===== Data supplied

#[global] Instance ref_bitmap_laws : BitmapLaws ref_bitmap.
Proof.
  split; cbn [bitmap_find_next_zero_area bitmap_set bitmap_clear bitmap_zero ref_bitmap].
  - intros. by apply ref_find_sound.
  - intros. by apply ref_find_first.
  - intros bm start nr j ?? Hl Hj. destruct (decide (j < Z.of_nat (length bm))) as [Hlt|].
    + rewrite ref_fill_bits by lia. by case_bool_decide.
    + rewrite !test_bit_ge by (rewrite ?ref_fill_length; lia).
      rewrite bool_decide_eq_false_2 by lia. done.
  - intros. apply ref_fill_length.
  - intros bm start nr j ?? Hl Hj. destruct (decide (j < Z.of_nat (length bm))) as [Hlt|].
    + rewrite ref_fill_bits by lia. by case_bool_decide.
    + rewrite !test_bit_ge by (rewrite ?ref_fill_length; lia). by rewrite andb_false_r.
  - intros. apply ref_fill_length.
  - intros bm nbits j Hn Hj. rewrite ref_fill_bits by lia. by rewrite bool_decide_eq_true_2 by lia.
  - intros. apply ref_fill_length.
Qed.

(** ** The invariant of a bitmap and its table of sizes *)

Record units_wf (bm : list bool) (sz : list Z) (n : Z) : Prop := {
  uw_n : u32_range n;
  uw_len_sz : n <= Z.of_nat (length sz);
  uw_len_bm : n <= Z.of_nat (length bm);
  uw_block : forall i, 0 <= i < n -> 0 <= nthZ sz i /\ i + nthZ sz i <= n;
  uw_disj : forall i j, 0 <= i < j -> j < n -> 0 < nthZ sz j -> i + nthZ sz i <= j;
  uw_bits : forall b, 0 <= b < n ->
    test_bit bm b = true <-> exists i, 0 <= i < n /\ i <= b < i + nthZ sz i
}.
Lemma memset_u32_spec a nbytes :
  nbytes <= 4 * Z.of_nat (length a) ->
  exists a', memset_u32 a nbytes = Ok a' /\ length a' = length a /\
    (forall i, 0 <= i -> nbytes <= 4 * i -> nthZ a' i = nthZ a i) /\
    (forall i, 0 <= i -> 4 * i + 4 <= nbytes -> nthZ a' i = 0) /\
    (forall i, 0 <= i -> nbytes < 4 * i + 4 ->
       nthZ a' i = 0 <-> nthZ a i / 2 ^ (8 * Z.max 0 (nbytes - 4 * i)) = 0).
Proof.
  intros Hl. unfold memset_u32. rewrite bool_decide_eq_true_2 by done.
  eexists. split; [done|]. rewrite length_imap. split; [done|].
  unfold nthZ. setoid_rewrite list_lookup_imap. split_and!; intros i Hi H.
  all: destruct (a !! Z.to_nat i) as [v|] eqn:E; simpl in *; [|done]; rewrite Z2Nat.id by lia.
  - repeat case_bool; lia || done.
  - repeat case_bool; lia || done.
  - repeat case_bool; [lia | |].
    + by rewrite Z.max_l, Z.mul_0_r, Z.pow_0_r, Z.div_1_r by lia.
    + rewrite Z.max_r by lia. pose proof (Z.pow_pos_nonneg 2 (8 * (nbytes - 4 * i))). nia.
Qed.

(** What [memset] of [nu] bytes leaves of a table of [nu] sizes is zero. *)
Definition rest_clear (sz : list Z) (nu : Z) : Prop :=
  forall i, 0 <= i < nu -> nu < 4 * i + 4 ->
    nthZ sz i / 2 ^ (8 * Z.max 0 (nu - 4 * i)) = 0.

Lemma memset_clears_iff sz nu sz' :
  memset_u32 sz nu = Ok sz' ->
  (forall i, 0 <= i < nu -> nthZ sz' i = 0) <-> rest_clear sz nu.
Proof.
  intros E. destruct (memset_u32_spec sz nu) as (sz2 & Em & _ & _ & Hcl & Hr).
  { revert E. unfold memset_u32. by case_bool_decide. }
  rewrite Em in E. injection E as ->. unfold rest_clear. split.
  - intros H i Hi Hm. apply Hr; [lia | done | by apply H].
  - intros H i Hi. destruct (decide (4 * i + 4 <= nu)); [apply Hcl; lia|].
    apply Hr; [lia | lia | apply H; lia].
Qed.

Section setup.
Context `{L : BitmapLib} {LL : BitmapLaws L} (pt : page_tables).

(** The arrays that the setup works on: those of the pool, or new ones. *)
Definition array_of {A} (cur : kptr A) (fresh : option A) : kptr A :=
  if is_null cur then of_kmalloc fresh else cur.

(** [set_gpu_mempool] when the three arrays are there and large enough. *)
Lemma set_gpu_mempool_spec env gb pool pg bm sz :
  let np := wrap32 (mi_size gb / PAGE_SIZE) in
  let nu := np / KGPU_BUF_NR_FRAMES_PER_UNIT in
  array_of (pages pool) (km_pages env) = KLive pg -> np <= Z.of_nat (length pg) ->
  array_of (bitmap pool) (km_bitmap env) = KLive bm -> nu <= Z.of_nat (length bm) ->
  array_of (alloc_sz pool) (km_alloc_sz env) = KLive sz -> nu <= Z.of_nat (length sz) ->
  exists pg' sz', set_gpu_mempool pt env gb pool =
      Ok (mk_mempool (mi_uva gb) (vmap_result env) (KLive pg') np nu
            (KLive (bitmap_zero bm nu)) (KLive sz'),
          if vmap_result env =? NULL then - EFAULT else 0) /\
    length pg' = length pg /\
    (forall j, 0 <= j < np -> nthZ pg' j = kgpu_v2page pt (mi_uva gb +64 j * PAGE_SIZE)) /\
    memset_u32 sz nu = Ok sz'.
Proof.
  intros np nu Hpg Hnp Hbm Hnb Hsz Hns.
  assert (u32_range np) as Hr by apply wrap32_range. unfold u32_range in Hr.
  assert (0 <= nu) by (apply Z.div_pos; [lia | reflexivity]).
  destruct (fill_pages_spec pt (mi_uva gb) 0 (Z.to_nat np) pg) as (pg' & Ef & Hlen & Hnth); [lia..|].
  destruct (memset_u32_spec sz nu) as (sz' & Em & _); [lia|].
  exists pg', sz'. split_and!; [|done| |done].
  - unfold set_gpu_mempool. unfold array_of in *. simpl. rewrite Hpg. simpl. fold np.
    rewrite Ef. cbn [mbind outcome_bind]. fold nu. rewrite Hbm. simpl.
    rewrite bool_decide_eq_true_2 by done. cbn. rewrite Hsz. simpl. rewrite Em. cbn.
    by destruct (vmap_result env =? NULL).
  - intros j Hj. rewrite Hnth by lia. by rewrite bool_decide_eq_true_2 by lia.
Qed.

End setup.

Section setup_claims.
Context `{L : BitmapLib} {LL : BitmapLaws L} (pt : page_tables).

(** The pool after a setup whose [vmap] succeeded is in order exactly when
    what the [memset] left of the table of sizes is zero. *)
Lemma setup_wf_iff gb v pg' bm sz sz' :
  let np := wrap32 (mi_size gb / PAGE_SIZE) in
  let nu := np / KGPU_BUF_NR_FRAMES_PER_UNIT in
  nu <= Z.of_nat (length bm) -> nu <= Z.of_nat (length sz) ->
  0 < v -> v + nu * KGPU_BUF_UNIT_SIZE < 2 ^ 64 -> memset_u32 sz nu = Ok sz' ->
  let pool' := mk_mempool (mi_uva gb) v (KLive pg') np nu (KLive (bitmap_zero bm nu)) (KLive sz') in
  pool_wf pool' /\ pool_blocks pool' = ∅ <-> rest_clear sz nu.
Proof.
  intros np nu Hnb Hns Hv Hroom Hm pool'. rewrite <- (memset_clears_iff _ _ _ Hm). subst pool'.
  assert (u32_range np) as Hr by apply wrap32_range. unfold u32_range in Hr.
  assert (0 <= nu < 2 ^ 32) as Hnu.
  { unfold nu, KGPU_BUF_NR_FRAMES_PER_UNIT. rewrite unit_size_eq. unfold PAGE_SIZE. word_lia. }
  assert (length sz' = length sz) as Hlen.
  { destruct (memset_u32_spec sz nu) as (x & Em & Hx & _); [lia|]. congruence. }
  split.
  - intros [Hw _] i Hi. destruct (pw_units _ Hw) as (bm' & sz3 & Hb' & Ha' & Hu'). simpl in *.
    injection Hb' as <-. injection Ha' as <-. apply (units_wf_free_start _ _ _ i Hu'); [done|].
    apply zero_bits; lia.
  - intros Hz. split.
    + split; [done | done |]. eexists _, _. split; [done|]. split; [done|]. simpl.
      apply units_wf_fresh; [done | lia | rewrite zero_length; lia | done |].
      intros i Hi. apply zero_bits; lia.
    + unfold pool_blocks. simpl. apply map_empty. intros i. apply lookup_blocks_None.
      intros [Hi Hi']. rewrite Hz in Hi' by lia. lia.
Qed.

Lemma set_gpu_mempool_ok env gb pool pg bm sz :
  let np := wrap32 (mi_size gb / PAGE_SIZE) in
  let nu := np / KGPU_BUF_NR_FRAMES_PER_UNIT in
  array_of (pages pool) (km_pages env) = KLive pg -> np <= Z.of_nat (length pg) ->
  array_of (bitmap pool) (km_bitmap env) = KLive bm -> nu <= Z.of_nat (length bm) ->
  array_of (alloc_sz pool) (km_alloc_sz env) = KLive sz -> nu <= Z.of_nat (length sz) ->
  0 < vmap_result env -> vmap_result env + nu * KGPU_BUF_UNIT_SIZE < 2 ^ 64 ->
  exists pool', set_gpu_mempool pt env gb pool = Ok (pool', 0) /\
    uva pool' = mi_uva gb /\ kva pool' = vmap_result env /\ npages pool' = np /\
    nunits pool' = nu /\
    (exists pg', pages pool' = KLive pg' /\
      forall j, 0 <= j < np -> nthZ pg' j = kgpu_v2page pt (mi_uva gb +64 j * PAGE_SIZE)) /\
    (exists bm', bitmap pool' = KLive bm' /\ forall i, 0 <= i < nu -> test_bit bm' i = false) /\
    (pool_wf pool' /\ pool_blocks pool' = ∅ <-> rest_clear sz nu).
Proof.
  intros np nu Hpg Hnp Hbm Hnb Hsz Hns Hv Hroom.
  destruct (set_gpu_mempool_spec pt env gb pool pg bm sz Hpg Hnp Hbm Hnb Hsz Hns)
    as (pg' & sz' & E & _ & Hpages & Hm). fold np nu in E, Hm.
  rewrite (proj2 (Z.eqb_neq _ _)) in E by (unfold NULL; lia).
  eexists. split; [exact E|]. do 4 (split; [done|]). split; [eauto|]. split.
  - eexists. split; [done|]. intros i Hi. apply zero_bits; lia.
  - by apply setup_wf_iff.
Qed.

==========

### Problem requirements
Using the data above, transcribe the lines that run from the line with "Ok (mk_mempool (mi_uva" to the line with "exists pg', sz'.", both ends kept, and output nothing else.

### Response to the exercise
      Ok (mk_mempool (mi_uva gb) (vmap_result env) (KLive pg') np nu
            (KLive (bitmap_zero bm nu)) (KLive sz'),
          if vmap_result env =? NULL then - EFAULT else 0) /\
    length pg' = length pg /\
    (forall j, 0 <= j < np -> nthZ pg' j = kgpu_v2page pt (mi_uva gb +64 j * PAGE_SIZE)) /\
    memset_u32 sz nu = Ok sz'.
Proof.
  intros np nu Hpg Hnp Hbm Hnb Hsz Hns.
  assert (u32_range np) as Hr by apply wrap32_range. unfold u32_range in Hr.
  assert (0 <= nu) by (apply Z.div_pos; [lia | reflexivity]).
  destruct (fill_pages_spec pt (mi_uva gb) 0 (Z.to_nat np) pg) as (pg' & Ef & Hlen & Hnth); [lia..|].
  destruct (memset_u32_spec sz nu) as (sz' & Em & _); [lia|].
  exists pg', sz'. split_and!; [|done| |done].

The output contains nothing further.